For most property developers the reality is that they have to take out a mortgage on the property they’re buying. This is a relatively simple process, but around 25% of the purchase price will be needed upfront as a deposit.
Auctions are another option to get a property bargain. But that said, do bear in mind that most auction houses will need full payment within 28 days so having a lump sum at your disposal is a must. Although some lenders may agree in principle before the purchase which gives a bit of breathing room.
When you’re looking for the best property location, it might seem the simplest idea to go for a cheap area but this isn’t such a good plan because there’s likely to be a cap on the maximum price you can sell for. Instead, do your research and look for a property in an area that’s up and coming, somewhere where there’s recent local investment and somewhere with a good infrastructure so schools, hospitals and shops and public transport are all within easy reach.

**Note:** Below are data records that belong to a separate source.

(** * SubsPlease anime-torrent provider: a shallow embedding of
    [src/SubsPlease.ts] and the properties of its normalisation and
    smart-search filtering.

    Conventions of the embedding.
    - A JavaScript string is a Rocq [string] read as the UTF-8 bytes of the
      text.  Every character the provider inspects ([p], [-], [+], digits,
      the letters of [btih:] and [xl=]) is ASCII, and an ASCII byte never
      occurs inside a multi-byte UTF-8 sequence, so searching, replacing and
      slicing agree with the UTF-16 view of the engine.
    - A JavaScript Number is a [number]: the integer-valued doubles, [NaN]
      and the two infinities.  These are the only Numbers the provider
      computes ([parseInt] results, [-1], [0]) or receives (episode counts
      and offsets).  Negative zero is identified with zero: [===], [>],
      [isNaN] and [String] do not distinguish them.
    - Exceptions are the [Throw] case of [result]; the asynchronous pipeline
      is sequential, so [await] is monadic bind. *)

From Stdlib Require Import ZArith List String Ascii Bool Lia DecimalString.
Import ListNotations.

#[local] Open Scope string_scope.
#[local] Open Scope Z_scope.

(* ===================================================================== *)
(** * The JavaScript built-ins the provider calls *)
(* ===================================================================== *)

Module JS.

(** ** Numbers *)

Inductive number : Type :=
| NaN
| Fin (z : Z)
| Inf (negative : bool).

(** [toDouble z] is the Number value for the mathematical integer [z]:
    round to nearest with 53 significant bits, ties to even, overflowing
    to an infinity. *)
Definition toDouble (z : Z) : number :=
  let a := Z.abs z in
  if a <? 2 ^ 53 then Fin z
  else
    let e := Z.log2 a - 52 in
    let q := a / 2 ^ e in
    let r := a mod 2 ^ e in
    let half := 2 ^ (e - 1) in
    let q' := if (half <? r) || ((r =? half) && Z.odd q) then q + 1 else q in
    let m := q' * 2 ^ e in
    if 2 ^ 1024 <=? m then Inf (z <? 0) else Fin (Z.sgn z * m).

Definition isNaN (x : number) : bool :=
  match x with NaN => true | _ => false end.

(** [x === y] on Numbers. *)
Definition strict_eq (x y : number) : bool :=
  match x, y with
  | Fin a, Fin b => a =? b
  | Inf s, Inf s' => Bool.eqb s s'
  | _, _ => false
  end.

(** [x > y] on Numbers. *)
Definition gt (x y : number) : bool :=
  match x, y with
  | NaN, _ | _, NaN => false
  | Fin a, Fin b => b <? a
  | Fin _, Inf s => s
  | Inf s, Fin _ => negb s
  | Inf s, Inf s' => negb s && s'
  end.

(** [x + y] on Numbers: the exact sum, rounded. *)
Definition add (x y : number) : number :=
  match x, y with
  | NaN, _ | _, NaN => NaN
  | Fin a, Fin b => toDouble (a + b)
  | Fin _, Inf s | Inf s, Fin _ => Inf s
  | Inf s, Inf s' => if Bool.eqb s s' then Inf s else NaN
  end.


(** ** Characters and strings *)

Definition byte (c : ascii) : Z := Z.of_nat (nat_of_ascii c).

Definition in_range (lo hi c : ascii) : bool :=
  (byte lo <=? byte c) && (byte c <=? byte hi).

(** The class [\d]. *)
Definition isDigit (c : ascii) : bool := in_range "0" "9" c.

(** The class [[a-zA-Z0-9]]. *)
Definition isAlnum (c : ascii) : bool :=
  in_range "a" "z" c || in_range "A" "Z" c || in_range "0" "9" c.

Fixpoint takeWhile (p : ascii -> bool) (s : string) : string :=
  match s with
  | String c s' => if p c then String c (takeWhile p s') else ""
  | "" => ""
  end.

Fixpoint allOf (p : ascii -> bool) (s : string) : bool :=
  match s with
  | String c s' => p c && allOf p s'
  | "" => true
  end.

Fixpoint drop (n : nat) (s : string) : string :=
  match n, s with
  | S n', String _ s' => drop n' s'
  | _, _ => s
  end.

(** [TrimString(s, start)]: leading WhiteSpace and LineTerminator code
    points are removed.  Beyond TAB, LF, VT, FF, CR and SPACE these are
    U+00A0, U+1680, U+2000..U+200A, U+2028, U+2029, U+202F, U+205F, U+3000
    and U+FEFF, matched here by their UTF-8 encodings. *)
Definition wsLength (s : string) : nat :=
  match s with
  | String c s1 =>
      let b := byte c in
      if ((9 <=? b) && (b <=? 13)) || (b =? 32) then 1%nat
      else
        match s1 with
        | String c1 s2 =>
            let b1 := byte c1 in
            if (b =? 194) && (b1 =? 160) then 2%nat
            else
              match s2 with
              | String c2 _ =>
                  let b2 := byte c2 in
                  if (b =? 225) && (b1 =? 154) && (b2 =? 128) then 3%nat
                  else if (b =? 226) && (b1 =? 128)
                          && (((128 <=? b2) && (b2 <=? 138))
                              || (b2 =? 168) || (b2 =? 169) || (b2 =? 175))
                       then 3%nat
                  else if (b =? 226) && (b1 =? 129) && (b2 =? 159) then 3%nat
                  else if (b =? 227) && (b1 =? 128) && (b2 =? 128) then 3%nat
                  else if (b =? 239) && (b1 =? 187) && (b2 =? 191) then 3%nat
                  else 0%nat
              | "" => 0%nat
              end
        | "" => 0%nat
        end
  | "" => 0%nat
  end.

Fixpoint trimStartFuel (fuel : nat) (s : string) : string :=
  match fuel with
  | O => s
  | S fuel' =>
      match wsLength s with
      | O => s
      | n => trimStartFuel fuel' (drop n s)
      end
  end.

Definition trimStart (s : string) : string :=
  trimStartFuel (String.length s) s.

Definition digitValue (c : ascii) : Z := byte c - 48.

(** The integer written by a string of decimal digits, continuing from the
    value [acc] of the digits already read. *)
Fixpoint decimalValueFrom (acc : Z) (digits : string) : Z :=
  match digits with
  | String c digits' => decimalValueFrom (10 * acc + digitValue c) digits'
  | "" => acc
  end.

Definition decimalValue (digits : string) : Z := decimalValueFrom 0 digits.

(** [parseInt(s, 10)]: every call of the provider passes radix 10, for
    which no [0x] prefix is recognised.  Of the two readings the standard
    allows beyond twenty significant digits, the exact one is taken. *)
Definition parseInt (s : string) : number :=
  let S := trimStart s in
  let sign := if String.prefix "-" S then -1 else 1 in
  let S := if String.prefix "-" S || String.prefix "+" S then drop 1 S else S in
  let Z := takeWhile isDigit S in
  if (Z =? "")%string then NaN else toDouble (sign * decimalValue Z).

(** [s.replace(pattern, replacement)] for a string pattern: only the first
    occurrence is replaced.  (The replacement strings of the provider hold
    no [$].) *)
Fixpoint replace (pattern replacement s : string) : string :=
  if String.prefix pattern s
  then replacement ++ drop (String.length pattern) s
  else
    match s with
    | String c s' => String c (replace pattern replacement s')
    | "" => ""
    end.

(** [s.match(/marker(cls+)/)], giving the capture group of the leftmost
    match: the first place where [marker] is followed by at least one
    character of the class, and there the longest run of the class. *)
Definition matchHere (marker : string) (cls : ascii -> bool) (s : string)
  : option string :=
  if String.prefix marker s
  then
    match takeWhile cls (drop (String.length marker) s) with
    | "" => None
    | group => Some group
    end
  else None.

Fixpoint matchGroup (marker : string) (cls : ascii -> bool) (s : string)
  : option string :=
  match matchHere marker cls s with
  | Some group => Some group
  | None =>
      match s with
      | String _ s' => matchGroup marker cls s'
      | "" => None
      end
  end.

Definition upperChar (c : ascii) : ascii :=
  if in_range "a" "z" c then ascii_of_nat (nat_of_ascii c - 32) else c.

(** [s.toUpperCase()], on the ASCII letters (the provider applies it to a
    run of [[a-zA-Z0-9]] only). *)
Fixpoint toUpperCase (s : string) : string :=
  match s with
  | String c s' => String (upperChar c) (toUpperCase s')
  | "" => ""
  end.

Fixpoint repeatChar (c : ascii) (n : nat) : string :=
  match n with
  | O => ""
  | S n' => String c (repeatChar c n')
  end.

(** [s.padStart(targetLength, c)] for a one-character filler. *)
Definition padStart (s : string) (targetLength : nat) (c : ascii) : string :=
  repeatChar c (targetLength - String.length s) ++ s.

(** The decimal digits of a non-negative integer. *)
Definition decimalDigits (n : Z) : string :=
  NilZero.string_of_uint (N.to_uint (Z.to_N n)).

Definition numDigits (n : Z) : Z :=
  Z.of_nat (String.length (decimalDigits n)).

(** The [k]-digit significand [s] for which [s * 10^(n-k)] is the Number
    [m], if there is one; of two, the one nearer to [m]. *)
Definition significand (m k n : Z) : option Z :=
  let p := 10 ^ (n - k) in
  let s0 := m / p in
  let fits s :=
    (10 ^ (k - 1) <=? s) && (s <? 10 ^ k)
    && match toDouble (s * p) with Fin m' => m' =? m | _ => false end in
  match fits s0, fits (s0 + 1) with
  | true, true =>
      let below := m - s0 * p in
      let above := (s0 + 1) * p - m in
      Some (if (below <? above) || ((below =? above) && Z.even s0)
            then s0 else s0 + 1)
  | true, false => Some s0
  | false, true => Some (s0 + 1)
  | false, false => None
  end.

Fixpoint shortestFrom (fuel : nat) (m k n : Z) : Z * Z :=
  match fuel with
  | O => (m, n)
  | S fuel' =>
      match significand m k n with
      | Some s => (s, k)
      | None => shortestFrom fuel' m (k + 1) n
      end
  end.

(** [Number::toString] of a positive integer-valued Number: the fewest
    significant digits that still denote the Number, in positional
    notation below [10^21] and in exponent notation from there on. *)
Definition positiveToString (m : Z) : string :=
  let d := numDigits m in
  let '(s, k, n) :=
    match significand m 1 (d + 1) with
    | Some s => (s, 1, d + 1)
    | None => let '(s, k) := shortestFrom 17 m 1 d in (s, k, d)
    end in
  let digits := decimalDigits s in
  if n <=? 21 then digits ++ repeatChar "0" (Z.to_nat (n - k))
  else
    match digits with
    | String c "" => String c ("e+" ++ decimalDigits (n - 1))
    | String c rest => String c ("." ++ rest ++ "e+" ++ decimalDigits (n - 1))
    | "" => ""
    end.

(** [String(x)]. *)
Definition toString (x : number) : string :=
  match x with
  | NaN => "NaN"
  | Inf false => "Infinity"
  | Inf true => "-Infinity"
  | Fin z =>
      if z =? 0 then "0"
      else if z <? 0 then "-" ++ positiveToString (- z)
      else positiveToString z
  end.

You are looking for signs of growth which will benefit from your development project.
Buying at a competitive price
It sounds counter-intuitive, but property developers make money when they are buying, not selling. Watch the purchase price because the more you pay, the less the return on your investment. Do the market research and make sure that the potential property is a sensible price, check out how much similar properties have been sold for, look at rental values and beware of market saturation. Property comparison sites can often be useful here.
Buying at auction might net you a bargain as well, but be careful what and how much you bid for. Research the property first, work out a maximum bid and stick to it.
A property solicitor could be worth their weight in gold here, wading through the legalities like having a structural survey done, checking restrictive covenants and planning permission possibilities. Being a landlord comes with all sorts of responsibilities so it’s best to get the
advice from someone really in the know.
Would you want to be your tenant/buyer?
Because that’s the view a good property developer should have. Renovate sensibly to the extent demanded by your target market, for example, don’t put in a £5000 kitchen for a group of students, save that for high end customers only. Create a budget and stick to it but don’t scrimp on renovation costs for the basics because the fixtures and fittings need to stand the test of time. Keep the exterior of the property well maintained and you should end up with a desirable property that will make you a nice profit.